Je ne sais pour quelle raison la rédaction de cette chronique m’embarque au cœur de mes (très)  lointains souvenirs d’enfance. Il me revient certaines paroles des ainé(e)s de mon époque, décrivant la beauté de tel homme ou telle femme, s’extasiant devant leur noirceur, canon de beauté indiscutable. 

Avec le recul, je comprends pourquoi à l’école, je ne me suis jamais offusquée de m’entendre jeter au visage : regarde comme elle est noire comme du charbon ! bien au contraire, j’en tirais une sorte de fierté. J’aurai tellement aimé que ces moqueries soient plus fréquentes. Pour moi, c’était le summum du compliment. Mais je me souviens que ces mêmes ainé(e)s s’extasiaient tout aussi bien sur la beauté d’une peau plus claire, couleur miel comme ils disaient. 

En fait, il n’y avait pas de comparaison à faire entre les différentes nuances de la peau noire. Il n’y en avait pas une plus belle que l’autre. Il n’y avait pas non plus de stéréotypes ni de statut social ou autre, attachés à l’un ou l’autre teint ; les gens étaient juste appréciateurs d’une belle peau, et si possible homogène. 

Souvenir banal n’est-ce pas ? Mais Ô combien important pour cette petite fille que j’étais ; cette petite fille qui s’est forgée une image corporelle positive rien qu’en écoutant des commentaires d’adultes. Comme quoi, si nos conversations les plus anodines peuvent avoir un tel impact, imaginez à quel point la confiance d’un enfant peut être stimulée, s’il se reconnaît en écoutant des discours positifs d’adultes, et ce dans tous les domaines. 

Imaginez à quel point la fierté d’un enfant et son estime de soi peuvent se développer, dès lors qu’il sait que les siens lui font confiance, croient en lui, sont convaincus qu’il est capable de réussir tout ce qu’il entreprend. 

Imaginez à quel point cet enfant peut être créatif si on lui donne l’occasion de rêver et imaginez à quel point il peut se défendre sans crainte mais avec maîtrise, avec ses mots, si on l’encourage à s’exprimer…  

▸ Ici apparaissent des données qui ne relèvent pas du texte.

(** * Account pool of the proxy: round-robin rotation and health tracking

    Shallow embedding of [src/main/proxy/accountPool.ts] (class
    [AccountPool]) and the properties of its selection and backoff logic,
    followed by the log buffer of the realtime log panel and by the parts
    in which the other version of the class differs.

    Conventions of the embedding:
    - a JavaScript [number] holding a timestamp, a duration or a counter is
      an integer in [Z]; an optional field is an [option], [None] standing
      for [undefined];
    - [Date.now()] is an explicit argument [now] of every method that reads
      the clock;
    - a [Map] is an insertion-ordered association list ([JsMap]);
    - a method that mutates [this] returns the new pool next to its result;
    - [console.log] calls are dropped. *)

From Stdlib Require Import ZArith List String Bool Lia Arith Permutation.
Import ListNotations.
Open Scope Z_scope.

(** ** JavaScript truthiness of optional numbers and booleans *)

Module Js.

(** [x] used as a condition: [undefined] and [0] are falsy. *)
Definition truthy (x : option Z) : bool :=
  match x with
  | Some z => negb (z =? 0)
  | None => false
  end.

(** [x || 0]. *)
Definition orZero (x : option Z) : Z :=
  match x with
  | Some z => z
  | None => 0
  end.

(** [x && test(x)] used as a condition. *)
Definition andAlso (x : option Z) (test : Z -> bool) : bool :=
  match x with
  | Some z => negb (z =? 0) && test z
  | None => false
  end.

(** [b !== false]. *)
Definition notFalse (b : option bool) : bool :=
  match b with
  | Some false => false
  | _ => true
  end.

(** Outcome of a call that can raise [TypeError] (a property read on
    [undefined]). *)
Inductive completion (A : Type) : Type :=
| Normal (v : A)
| TypeError.
Arguments Normal {A} v.
Arguments TypeError {A}.

End Js.

(** ** Insertion-ordered [Map<string, V>] *)

Module JsMap.
Section Ops.
Context {V : Type}.

Fixpoint get (k : string) (m : list (string * V)) : option V :=
  match m with
  | [] => None
  | (k', v) :: rest => if String.eqb k' k then Some v else get k rest
  end.

(** [set] keeps the position of an existing key and appends a new one. *)
Fixpoint set (k : string) (v : V) (m : list (string * V)) : list (string * V) :=
  match m with
  | [] => [(k, v)]
  | (k', v') :: rest =>
      if String.eqb k' k then (k, v) :: rest else (k', v') :: set k v rest
  end.

Fixpoint delete (k : string) (m : list (string * V)) : list (string * V) :=
  match m with
  | [] => []
  | (k', v') :: rest =>
      if String.eqb k' k then rest else (k', v') :: delete k rest
  end.

Definition keys (m : list (string * V)) : list string := map fst m.
Definition values (m : list (string * V)) : list V := map snd m.
Definition size (m : list (string * V)) : nat := List.length m.
End Ops.
End JsMap.

(** ** Data model *)

Inductive ErrorType : Type := quota | auth | network | server | unknown.

Record AccountPoolConfig : Type := mkConfig {
  cooldownMs : Z;
  maxErrorCount : Z;
  quotaResetMs : Z;
  networkCooldownMs : Z;
  serverCooldownMs : Z;
  autoRecoverMs : Z;
  expiryGracePeriodMs : Z
}.

Definition DEFAULT_CONFIG : AccountPoolConfig := {|
  cooldownMs := 60000;
  maxErrorCount := 3;
  quotaResetMs := 3600000;
  networkCooldownMs := 10000;
  serverCooldownMs := 30000;
  autoRecoverMs := 300000;
  expiryGracePeriodMs := 60000
|}.

(** [Partial<AccountPoolConfig>]: the overrides given to the constructor. *)
Record PartialConfig : Type := mkPartialConfig {
  cooldownMs' : option Z;
  maxErrorCount' : option Z;
  quotaResetMs' : option Z;
  networkCooldownMs' : option Z;
  serverCooldownMs' : option Z;
  autoRecoverMs' : option Z;
  expiryGracePeriodMs' : option Z
}.

Definition noOverrides : PartialConfig :=
  mkPartialConfig None None None None None None None.

Definition override {A : Type} (base : A) (o : option A) : A :=
  match o with Some v => v | None => base end.

(** Modelled from the spec: the interface [ProxyAccount] is declared in
    [./types], which is not among the sources.  The fields are those of
    section 3 of the specification (identity, liveness flag, failure
    tracking, credential lifetime, usage counters); every field except [id]
    is optional, as the code reads them ([account.errorCount || 0],
    [account.isAvailable !== false], [account.email || account.id]). *)
Record ProxyAccount : Type := mkAccount {
  id : string;
  email : option string;
  idp : option string;
  isAvailable : option bool;
  errorCount : option Z;
  requestCount : option Z;
  lastUsed : option Z;
  cooldownUntil : option Z;
  autoRecoverAt : option Z;
  expiresAt : option Z
}.

(** Modelled from the spec: [Partial<ProxyAccount>], the argument of
    [updateAccount]; [None] is an absent key, [Some v] overrides the field
    (for an optional field [v] may itself be [None], an explicit
    [undefined]). *)
Record AccountUpdates : Type := mkUpdates {
  u_id : option string;
  u_email : option (option string);
  u_idp : option (option string);
  u_isAvailable : option (option bool);
  u_errorCount : option (option Z);
  u_requestCount : option (option Z);
  u_lastUsed : option (option Z);
  u_cooldownUntil : option (option Z);
  u_autoRecoverAt : option (option Z);
  u_expiresAt : option (option Z)
}.

Module Stats.
(** Modelled from the spec: the interface [AccountStats] of [./types];
    the fields are the ones [addAccount] initialises. *)
Record AccountStats : Type := mkStats {
  requests : Z;
  tokens : Z;
  inputTokens : Z;
  outputTokens : Z;
  errors : Z;
  lastUsed : Z;
  avgResponseTime : Z;
  totalResponseTime : Z
}.
End Stats.
Import Stats(AccountStats).

(** The private fields of the class. *)
Record AccountPool : Type := mkPool {
  accounts : list (string * ProxyAccount);
  accountStats : list (string * AccountStats);
  currentIndex : nat;
  config : AccountPoolConfig
}.

Definition withAccounts (m : list (string * ProxyAccount)) (p : AccountPool) : AccountPool :=
  mkPool m (accountStats p) (currentIndex p) (config p).

Definition withStats (s : list (string * AccountStats)) (p : AccountPool) : AccountPool :=
  mkPool (accounts p) s (currentIndex p) (config p).

Definition withIndex (i : nat) (p : AccountPool) : AccountPool :=
  mkPool (accounts p) (accountStats p) i (config p).

(** ** Methods of [AccountPool] *)

(** [constructor(config = {})]: [{ ...DEFAULT_CONFIG, ...config }]. *)
Definition newPool (c : PartialConfig) : AccountPool :=
  mkPool [] [] 0%nat
    {| cooldownMs := override (cooldownMs DEFAULT_CONFIG) (cooldownMs' c);
       maxErrorCount := override (maxErrorCount DEFAULT_CONFIG) (maxErrorCount' c);
       quotaResetMs := override (quotaResetMs DEFAULT_CONFIG) (quotaResetMs' c);
       networkCooldownMs := override (networkCooldownMs DEFAULT_CONFIG) (networkCooldownMs' c);
       serverCooldownMs := override (serverCooldownMs DEFAULT_CONFIG) (serverCooldownMs' c);
       autoRecoverMs := override (autoRecoverMs DEFAULT_CONFIG) (autoRecoverMs' c);
       expiryGracePeriodMs := override (expiryGracePeriodMs DEFAULT_CONFIG) (expiryGracePeriodMs' c) |}.

Definition zeroStats : AccountStats :=
  Stats.mkStats 0 0 0 0 0 0 0 0.

Definition addAccount (account : ProxyAccount) (p : AccountPool) : AccountPool :=
  let p1 :=
    withAccounts
      (JsMap.set (id account)
         {| id := id account;
            email := email account;
            idp := idp account;
            isAvailable := Some true;
            errorCount := Some 0;
            requestCount := Some 0;
            lastUsed := Some 0;
            cooldownUntil := cooldownUntil account;
            autoRecoverAt := autoRecoverAt account;
            expiresAt := expiresAt account |}
         (accounts p)) p in
  withStats (JsMap.set (id account) zeroStats (accountStats p1)) p1.

Definition removeAccount (accountId : string) (p : AccountPool) : AccountPool :=
  let p1 := withAccounts (JsMap.delete accountId (accounts p)) p in
  withStats (JsMap.delete accountId (accountStats p1)) p1.

(** [{ ...account, ...updates }]. *)
Definition merge (account : ProxyAccount) (updates : AccountUpdates) : ProxyAccount :=
  {| id := override (id account) (u_id updates);
     email := override (email account) (u_email updates);
     idp := override (idp account) (u_idp updates);
     isAvailable := override (isAvailable account) (u_isAvailable updates);
     errorCount := override (errorCount account) (u_errorCount updates);
     requestCount := override (requestCount account) (u_requestCount updates);
     lastUsed := override (lastUsed account) (u_lastUsed updates);
     cooldownUntil := override (cooldownUntil account) (u_cooldownUntil updates);
     autoRecoverAt := override (autoRecoverAt account) (u_autoRecoverAt updates);
     expiresAt := override (expiresAt account) (u_expiresAt updates) |}.

Definition updateAccount (accountId : string) (updates : AccountUpdates)
    (p : AccountPool) : AccountPool :=
  match JsMap.get accountId (accounts p) with
  | Some account => withAccounts (JsMap.set accountId (merge account updates) (accounts p)) p
  | None => p
  end.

Booster la confiance de cet enfant, c’est certes lui permettre de forger sa personnalité et son caractère (fort, capable, intelligent, courageux), mais c’est également valoriser l’histoire de ceux et celles qui l’ont précédé et en qui il peut se reconnaître. C’est transmettre ces valeurs qui font la colonne vertébrale d’un être humain.

Il est clair que pour nous qui entretenons le rêve d’une renaissance africaine, des efforts de déprogrammation du mental sont nécessaires ;  (re)construire les fondations de Wakanda, il faut repositionner notre mindset et paramétrer celui des plus jeunes. Nous pouvons le faire par les actes mais surtout par la parole. La parole des plus vieux, transmise à travers les contes, les légendes, les proverbes. Notre parole même qui se doit d’être constructive, positive et bienveillante, en tout tant ; car comme la petite fille que j’étais, les enfants écoutent.

Si des commentaires sur la beauté du teint noir ont pu me nourrir et m’aider dans mon parcours, alors quel peut être ce discours, qui livre les personnes à la dépigmentation ? Qui tient ce narratif qui se perpétue au sein de nos familles et de nos communautés ? On peut probablement l’imaginer, mais cela fera l’objet d’une prochaine chronique.